Carmel Guerra,
Director of the Centre for Multicultural Youth Issues, writes:

Complaints of religious
discrimination have doubled in the past year from 51 complaints in 2003/04 to
106 complaints in 2004/05. This new information released by the Equal
Opportunity Commission Victoria signifies that the introduction of laws and the
debate around terrorism and ethnicity is having an effect on a large number of
Victorians.

Our extensive work
with culturally and linguistically diverse (CLD) young people backs up this
information. We have found that recently they are feeling increasingly
targeted and fearful that the wider community doesn’t understand them. For
example, young women from the northern suburbs of Melbourne are scared to travel
into the city. The short trip from Preston, Coburg or Brunswick is one they
won’t do alone.

Multiculturalism has
always represented a good news story in Australia; a point of harmony,
celebration and understanding. Rather than creating a “melting pot,”
multiculturalism acknowledges the strength and richness of diversity and allows
people to take pride in who they are.

Wearing a hijab, for
example, should not be seen as a point of dissension. It’s about a woman having
the freedom to choose to wear a headscarf, just as a man may choose to wear a
crucifix or a yarmulke as a legitimate form of religious expression.

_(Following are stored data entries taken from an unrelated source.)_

Lemma ranked_filter set s t :
  Forall number set ->
  (forall c, c ∈ set -> key_of c = pairKey s t -> SourceID c = s /\ TargetID c = t) ->
  filter (fun cr => key_of cr.1 = pairKey s t) (ranked set) = ranked_in s t set.
Proof.
  intros Hnum Hkey. unfold ranked. rewrite filter_bind.
  assert (forall kv, kv ∈ map_range 22 (group_by SourceID set) -> kv <> (s, of_source s set) ->
    filter (fun cr => key_of cr.1 = pairKey s t) (zip kv.2 (fractionalRanks kv.2)) = []) as Hother.
  { intros [s' g] [-> Hg]%map_range_elem%group_of_source Hne. simpl.
    apply elem_of_nil_inv. intros [c r] [Hc Hin]%list_elem_of_filter. simpl in Hc.
    apply elem_of_zip_l, list_elem_of_filter in Hin as [Hs Hin].
    destruct (Hkey c Hin Hc) as [Hs' _]. congruence. }
  destruct (group_by SourceID set !! s) as [g|] eqn:E.
  - pose proof (group_of_source _ _ _ E) as [-> _].
    rewrite (bind_single _ _ (s, of_source s set)); [|apply map_range_entries|by apply map_range_elem|done].
    simpl. rewrite fractionalRanks_fmap by by apply of_source_number.
    rewrite zip_fmap_r. apply filter_fmap_ext. intros c [Hs Hin]%list_elem_of_filter. simpl.
    split; [intros Hk; by apply (Hkey c Hin)|]. intros <-. unfold key_of. congruence.
  - rewrite bind_none.
    + rewrite group_by_lookup in E. simpl in E. unfold ranked_in, of_source. by destruct (filter _ set).
    + intros [s' g] Hin. apply Hother; [done|]. intros [= -> _].
      apply map_range_elem in Hin. congruence.
Qed.
(* ===== verification/MemDriverFacts.v ===== *)
(** Proofs about the in-memory graph driver: the invariant of every reachable
    state and the clauses of the contract documented on [graphdb.GraphDB]. *)

From stdpp Require Import pretty.
From Stdlib Require Import ZArith Lia.
From S2P Require Import Prelude Float64 Timefmt Tenant Graph MemDriver.

(** * Stored properties *)

Definition node_id (n : memNode) : string := stringProp (mn_props n) "id".
Definition edge_id (e : memEdge) : string := stringProp (me_props e) "id".

Lemma put_string_lookup k s m k' :
  put_string k s m !! k' =
  if bool_decide (k = k') then (if bool_decide (s = "") then m !! k' else Some (VString s)) else m !! k'.
Proof.
  unfold put_string. case_bool_decide as Hs; case_bool_decide as Hk; subst; try done.
  - by rewrite lookup_insert_eq.
  - by rewrite lookup_insert_ne.
Qed.

Lemma put_time_lookup k t m k' :
  put_time k t m !! k' =
  if bool_decide (k = k') then (match t with None => m !! k' | Some t => Some (VString (FormatTime t)) end)
  else m !! k'.
Proof.
  unfold put_time. destruct t; case_bool_decide as Hk; subst; try done.
  - by rewrite lookup_insert_eq.
  - by rewrite lookup_insert_ne.
Qed.

Lemma put_all_lookup ps m k :
  put_all ps m !! k = match ps !! k with Some v => Some (normalizeValue v) | None => m !! k end.
Proof.
  unfold put_all. rewrite lookup_union, lookup_fmap. destruct (ps !! k); simpl.
  - by destruct (m !! k).
  - by rewrite left_id by apply _.
Qed.

(** Rewrites a lookup in a freshly built property map. *)
Ltac lookup_props :=
  repeat first
    [ rewrite put_string_lookup | rewrite put_time_lookup
    | rewrite lookup_insert_eq | rewrite lookup_insert_ne by done
    | rewrite bool_decide_eq_true_2 by done | rewrite bool_decide_eq_false_2 by done ];
  rewrite ?lookup_empty.

Lemma reserved_node_key n k :
  node_valid n -> k ∈ dom reservedNodeKeys -> n_Properties n !! k = None.
Proof.
  intros Hn Hk. apply not_elem_of_dom. intros Hin. by destruct (nv_keys _ Hn k Hin).
Qed.

Lemma reserved_edge_key s t e k :
  edge_valid s t e -> k ∈ dom reservedEdgeKeys -> e_Properties e !! k = None.
Proof.
  intros He Hk. apply not_elem_of_dom. intros Hin. by destruct (ev_keys _ _ _ He k Hin).
Qed.

Ltac reserved := apply elem_of_dom; eexists; vm_compute; reflexivity.

Lemma nodeProps_lookup n k :
  node_valid n -> k ∈ dom reservedNodeKeys ->
  nodeProps n !! k =
    (put_string "creation_method" (CreationMethod n) (put_string "created_by" (CreatedBy n)
      (put_time "valid_to" (n_ValidTo n)
        (<["valid_from" := VString (FormatTime (n_ValidFrom n))]> (<["id" := VString (n_ID n)]> ∅))))) !! k.
Proof. intros Hn Hk. unfold nodeProps. by rewrite put_all_lookup, reserved_node_key. Qed.

Lemma nodeProps_id n : node_valid n -> nodeProps n !! "id" = Some (VString (n_ID n)).
Proof. intros Hn. rewrite nodeProps_lookup by (done || reserved). by lookup_props. Qed.

Lemma nodeProps_from n :
  node_valid n -> nodeProps n !! "valid_from" = Some (VString (FormatTime (n_ValidFrom n))).
Proof. intros Hn. rewrite nodeProps_lookup by (done || reserved). by lookup_props. Qed.

Lemma edgeProps_id s t e : edge_valid s t e -> edgeProps e !! "id" = Some (VString (e_ID e)).
Proof.
  intros He. unfold edgeProps. rewrite put_all_lookup, (reserved_edge_key s t) by (done || reserved).
  lookup_props. by destruct (feqb _ _); unfold id; lookup_props.
Qed.

Lemma keep_key_lookup m k m' k' :
  keep_key m k m' !! k' = if bool_decide (k = k') then (match m !! k with Some v => Some v | None => m' !! k' end)
                          else m' !! k'.
Proof.
  unfold keep_key. destruct (m !! k) eqn:E; case_bool_decide as Hk; subst; try done.
  - by rewrite lookup_insert_eq.
  - by rewrite lookup_insert_ne.
Qed.

Lemma upsert_props_id m n : node_valid n -> upsert_props m n !! "id" = Some (VString (n_ID n)).
Proof.
  intros Hn. unfold upsert_props.
  destruct (n_ValidTo n); rewrite !keep_key_lookup, !bool_decide_eq_false_2 by done; by apply nodeProps_id.
Qed.

Lemma upsert_props_from m n v : m !! "valid_from" = Some v -> upsert_props m n !! "valid_from" = Some v.
Proof.
  intros Hm. unfold upsert_props.
  destruct (n_ValidTo n); rewrite !keep_key_lookup, ?bool_decide_eq_false_2 by done;
    by rewrite bool_decide_eq_true_2, Hm.
Qed.
Lemma spec_from_retry max k n last :
  ends env k = false ->
  spec_from max k (S n) last =
  (let s := spec_from max (S k) n (retried_error (http_do env k)) in (s.1, S s.2)).
Proof.
  intros He. unfold spec_from. cbn [seq List.find]. rewrite He.
  destruct (List.find (ends env) (seq (S k) n)) as [j|] eqn:Ej.
  - apply find_seq_ge in Ej. destruct (cancelled_before env j); cbn [fst snd];
      apply (f_equal2 pair); [done|lia|done|lia].
  - cbn [fst snd]. destruct n as [|n]; cbn [fst snd].
    + by replace (k + 1 - 1)%nat with k by lia.
    + replace (S k + S n - 1)%nat with (k + S (S n) - 1)%nat by lia. done.
Qed.

Lemma waits_posts (w : list retry_event) log :
  Forall (fun e => match e with Sleep _ => True | Post => False end) w -> posts (w ++ log) = posts log.
Proof. induction 1 as [|[] w]; simpl; [done|done|done]. Qed.

Definition is_sleep (e : retry_event) : Prop := match e with Sleep _ => True | Post => False end.

(** What the loop must return from attempt [k] on, with [n] attempts left. *)
Definition meets (max : Z) (k n : nat) (last : llm_error)
    (r : result llm_error (R * (string -> string)) * list retry_event) : Prop :=
  (r.1, posts r.2) = spec_from max k n last /\ Forall delay_ok r.2.

Lemma meets_cancelled max k n last w :
  cancelled_before env k = true -> Forall is_sleep w -> Forall delay_ok w ->
  meets max k (S n) last (Err (LEOther "context cancelled"), w).
Proof.
  intros Hc Hw Hd. split; [|done]. unfold spec_from. cbn [seq List.find fst snd]. unfold ends at 1.
  rewrite Hc. cbn [orb]. rewrite Hc, <- (app_nil_r w), waits_posts by done. by rewrite Nat.sub_diag.
Qed.

Lemma meets_continue max k n last w res log :
  ends env k = false -> Forall is_sleep w -> Forall delay_ok w ->
  meets max (S k) n (retried_error (http_do env k)) (res, log) ->
  meets max k (S n) last (res, w ++ Post :: log).
Proof.
  intros He Hw Hd [Heq Hdel]. unfold meets. cbn [fst snd] in *.
  rewrite spec_from_retry, waits_posts by done. rewrite <- Heq. cbn [fst snd].
  split; [done|]. apply Forall_app; split; [done|]. by constructor.
Qed.

Lemma meets_final max k n last w :
  cancelled_before env k = false -> ends env k = true -> Forall is_sleep w -> Forall delay_ok w ->
  meets max k (S n) last (final_answer decode (http_do env k), w ++ [Post]).
Proof.
  intros Hc He Hw Hd. unfold meets, spec_from. cbn [seq List.find fst snd].
  rewrite He, Hc, waits_posts by done.
  split; [f_equal; cbn; lia|]. apply Forall_app; split; [done|]. by repeat constructor.
Qed.

Lemma waits_ok k o :
  o <= maxRetryAfter ->
  let w := match k with
           | O => []
           | S a => [Sleep (if 0 <? o then o else backoffDuration a (rand_at env a))]
           end in
  Forall delay_ok w /\ Forall is_sleep w.
Proof.
  intros Ho. destruct k as [|a]; repeat constructor; cbn [delay_ok];
    destruct (Z.ltb_spec 0 o); try lia;
    pose proof (backoffDuration_bounds a (rand_at env a)); assert (maxBackoff <= maxRetryAfter) by done; lia.
Qed.

(** The loop meets the reference, from every attempt on. *)
Lemma attempt_loop_spec max n k last o :
  request_ok env = true -> 0 <= o <= maxRetryAfter -> (k = 0%nat -> n <> 0%nat) ->
  (k <> 0%nat -> is_Some last) ->
  meets max k n (default ErrGatewayUnavailable last) (attempt_loop decode env max n k last o).
Proof.
  intros Hreq. revert k last o. induction n as [|n IH]; intros k last o Ho Hk Hlast.
  { destruct k as [|k]; [by destruct Hk|]. destruct (Hlast ltac:(done)) as [e ->].
    split; [done|constructor]. }
  cbn [attempt_loop]. rewrite Hreq. cbn [negb].
  set (w := match k with O => [] | S a => _ end).
  destruct (waits_ok k o ltac:(lia)) as [Hwd Hw]. fold w in Hwd, Hw. clearbody w.
  set (o' := if (0 <? k)%nat && (0 <? o) then 0 else o).
  assert (0 <= o' <= maxRetryAfter) as Ho' by (subst o'; destruct ((0 <? k)%nat && (0 <? o)); done || lia).
  clearbody o'. fold (cancelled_before env k).
  destruct (cancelled_before env k) eqn:Hc; [by apply meets_cancelled|].
  assert (forall e d, 0 <= d <= maxRetryAfter -> e = retried_error (http_do env k) -> ends env k = false ->
    meets max k (S n) (default ErrGatewayUnavailable last)
      (let '(res, log) := attempt_loop decode env max n (S k) (Some e) d in (res, w ++ Post :: log))) as Hcont.
  { intros e d Hd -> Hends. pose proof (IH (S k) (Some (retried_error (http_do env k))) d Hd) as HI.
    destruct (attempt_loop _ _ _ n _ _ _) as [res log]. apply meets_continue; eauto. }
  pose proof (fun He => meets_final max k n (default ErrGatewayUnavailable last) w Hc He Hw Hwd) as Hfin.
  unfold ends in Hcont, Hfin. rewrite Hc in Hcont, Hfin. cbn [orb] in Hcont, Hfin.
  destruct (http_do env k) as [| |r] eqn:Eo; [by apply Hcont..|].
  cbn [retryable final_answer] in Hcont, Hfin.
  destruct (maxResponseSize <=? _); [by apply Hfin|].
  destruct ((200 <=? r_status r) && (r_status r <? 300)) eqn:E2.
  { assert ((r_status r =? 429) || (500 <=? r_status r) && (r_status r <? 600) = false) as Hs.
    { apply andb_true_iff in E2 as [?%Z.leb_le ?%Z.ltb_lt]. apply orb_false_iff.
      rewrite Z.eqb_neq, andb_false_iff, Z.leb_gt. lia. }
    rewrite Hs in Hfin. destruct (decode (r_body r)); by apply Hfin. }
  pose proof (shouldRetry_status (r_status r) (r_header r "Retry-After")) as Hst.
  pose proof (shouldRetry_delay (r_status r) (r_header r "Retry-After")) as Hdl.
  destruct (shouldRetry _ _) as [[|] d]; cbn [fst snd] in *; rewrite <- Hst in Hcont, Hfin.
  - by apply Hcont.
  - by apply Hfin.
Qed.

With discussions in the media and comments by some politicians
referring to a proscribed notion of “Australian values,” it is
important we engage in this debate and ask – what are “Australian
values”? And who are the “We” that is being alluded to? Constructing
myths about a homogeneous Australian identity has the effect of
marginalising some of the most vulnerable groups in our community.

Reported attacks
against Muslim women in particular is a tragic consequence of a debate that is
not adequately embracing the concepts of multiculturalism that have been
celebrated in Australia for so long.

The tragedy of the
current debate is that it further diminishes people’s ability to feel proud of
their background and identity. Pushing young people and CLD communities further
to the margins, as recent debate and policy has tended to do, will only reduce
their capacity (and willingness) to apply their resilience, strength and
resourcefulness to the economic and social well-being of the country.